(Beginning of Input for this task)
(** ** [Start] *)

(** The steps of [Start], of the goroutine it leaves behind, and of the handler of the
    shutdown that the goroutine installs. *)
Inductive start_act :=
  | AServeProfile (port : bytes)
  | ACreateProfile (file : bytes)
  | AStartProfile
  | AOpenDB (dir : bytes)
  | AChainControl
  | ARegisterChain
  | ADeriveKey
  | ANewServer (listeners : list bytes)
  | ARandomSeed
  | ANewFundingManager
  | AStartFundingManager
  | APublishRPC
  | ASpawn
  | AStopProfile
  | ACloseProfile
  | ACloseLog
  | AGetBestBlock
  | AStartServer
  | AInitPilot
  | AStartPilot
  | AAddInterruptHandler.

#[global] Instance start_act_eq_dec : EqDecision start_act.
Proof. solve_decision. Defined.

Record startEnv := mkStartEnv { se_config : configEnv; se_control : controlEnv; se_act : start_act -> res () }.

(** [LndRpcServer] is the variable the binding calls through; [dm_logOpen] says whether the
    file of the log is open. *)
Record process := mkProcess {
  dm_globals : globals;
  dm_calls : list cc_call;
  dm_registry : chainRegistry chainControl;
  dm_acts : list start_act;
  dm_LndRpcServer : bool;
  dm_logOpen : bool
}.

Definition set_globals (g : globals) (d : process) : process :=
  mkProcess g (dm_calls d) (dm_registry d) (dm_acts d) (dm_LndRpcServer d) (dm_logOpen d).
Definition set_calls (c : list cc_call) (d : process) : process :=
  mkProcess (dm_globals d) c (dm_registry d) (dm_acts d) (dm_LndRpcServer d) (dm_logOpen d).
Definition set_registry (r : chainRegistry chainControl) (d : process) : process :=
  mkProcess (dm_globals d) (dm_calls d) r (dm_acts d) (dm_LndRpcServer d) (dm_logOpen d).
Definition add_act (a : start_act) (d : process) : process :=
  mkProcess (dm_globals d) (dm_calls d) (dm_registry d) (dm_acts d ++ [a]) (dm_LndRpcServer d || bool_decide (a = APublishRPC))
    (dm_logOpen d && negb (bool_decide (a = ACloseLog))).
Definition open_log (d : process) : process :=
  mkProcess (dm_globals d) (dm_calls d) (dm_registry d) (dm_acts d) (dm_LndRpcServer d) true.

Notation DM := (ST process).

Section Start.
Context (env : startEnv).

(** A step that fails has been tried, but is not one of those done. *)
Definition act (a : start_act) : DM () := _ ← st_res (se_act env a); st_upd (add_act a).
Definition act_always (a : start_act) : DM () := st_upd (add_act a).

(** The control of the chain is made and registered.  The function that cleans it up is
    dropped. *)
Definition start_chain (cfg : config) (g : globals) (seed : option bytes) : DM () :=
  cc ← st_zoom dm_calls set_calls (newChainControlFromConfigCustom (se_control env) g cfg (str "hello") (str "public") seed);
  _ ← act_always AChainControl;
  let primaryChain := g_primaryChain g in
  _ ← st_upd (fun d => set_registry (RegisterChain primaryChain cc.1 (dm_registry d)) d);
  act_always ARegisterChain.

(** What is made before the calls of clients are let in; [g] are the package variables. *)
Definition start_parts (cfg : config) (g : globals) (seed : option bytes) : DM () :=
  _ ← act (AOpenDB (path_Join [cf_DataDir (cf_paths cfg); str "graph"; normalizeNetwork (active_name g)]));
  _ ← start_chain cfg g seed;
  _ ← act ADeriveKey;
  _ ← act (ANewServer (cf_Listeners (cf_listen cfg)));
  _ ← act ARandomSeed;
  _ ← act ANewFundingManager;
  act AStartFundingManager.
(End of Input for this task)
• _Brief_: Print every line of the listing shown above, exactly.

• _Task result_:
(** ** [Start] *)

(** The steps of [Start], of the goroutine it leaves behind, and of the handler of the
    shutdown that the goroutine installs. *)
Inductive start_act :=
  | AServeProfile (port : bytes)
  | ACreateProfile (file : bytes)
  | AStartProfile
  | AOpenDB (dir : bytes)
  | AChainControl
  | ARegisterChain
  | ADeriveKey
  | ANewServer (listeners : list bytes)
  | ARandomSeed
  | ANewFundingManager
  | AStartFundingManager
  | APublishRPC
  | ASpawn
  | AStopProfile
  | ACloseProfile
  | ACloseLog
  | AGetBestBlock
  | AStartServer
  | AInitPilot
  | AStartPilot
  | AAddInterruptHandler.

#[global] Instance start_act_eq_dec : EqDecision start_act.
Proof. solve_decision. Defined.

Record startEnv := mkStartEnv { se_config : configEnv; se_control : controlEnv; se_act : start_act -> res () }.

(** [LndRpcServer] is the variable the binding calls through; [dm_logOpen] says whether the
    file of the log is open. *)
Record process := mkProcess {
  dm_globals : globals;
  dm_calls : list cc_call;
  dm_registry : chainRegistry chainControl;
  dm_acts : list start_act;
  dm_LndRpcServer : bool;
  dm_logOpen : bool
}.

Definition set_globals (g : globals) (d : process) : process :=
  mkProcess g (dm_calls d) (dm_registry d) (dm_acts d) (dm_LndRpcServer d) (dm_logOpen d).
Definition set_calls (c : list cc_call) (d : process) : process :=
  mkProcess (dm_globals d) c (dm_registry d) (dm_acts d) (dm_LndRpcServer d) (dm_logOpen d).
Definition set_registry (r : chainRegistry chainControl) (d : process) : process :=
  mkProcess (dm_globals d) (dm_calls d) r (dm_acts d) (dm_LndRpcServer d) (dm_logOpen d).
Definition add_act (a : start_act) (d : process) : process :=
  mkProcess (dm_globals d) (dm_calls d) (dm_registry d) (dm_acts d ++ [a]) (dm_LndRpcServer d || bool_decide (a = APublishRPC))
    (dm_logOpen d && negb (bool_decide (a = ACloseLog))).
Definition open_log (d : process) : process :=
  mkProcess (dm_globals d) (dm_calls d) (dm_registry d) (dm_acts d) (dm_LndRpcServer d) true.

Notation DM := (ST process).

Section Start.
Context (env : startEnv).

(** A step that fails has been tried, but is not one of those done. *)
Definition act (a : start_act) : DM () := _ ← st_res (se_act env a); st_upd (add_act a).
Definition act_always (a : start_act) : DM () := st_upd (add_act a).

(** The control of the chain is made and registered.  The function that cleans it up is
    dropped. *)
Definition start_chain (cfg : config) (g : globals) (seed : option bytes) : DM () :=
  cc ← st_zoom dm_calls set_calls (newChainControlFromConfigCustom (se_control env) g cfg (str "hello") (str "public") seed);
  _ ← act_always AChainControl;
  let primaryChain := g_primaryChain g in
  _ ← st_upd (fun d => set_registry (RegisterChain primaryChain cc.1 (dm_registry d)) d);
  act_always ARegisterChain.

(** What is made before the calls of clients are let in; [g] are the package variables. *)
Definition start_parts (cfg : config) (g : globals) (seed : option bytes) : DM () :=
  _ ← act (AOpenDB (path_Join [cf_DataDir (cf_paths cfg); str "graph"; normalizeNetwork (active_name g)]));
  _ ← start_chain cfg g seed;
  _ ← act ADeriveKey;
  _ ← act (ANewServer (cf_Listeners (cf_listen cfg)));
  _ ← act ARandomSeed;
  _ ← act ANewFundingManager;
  act AStartFundingManager.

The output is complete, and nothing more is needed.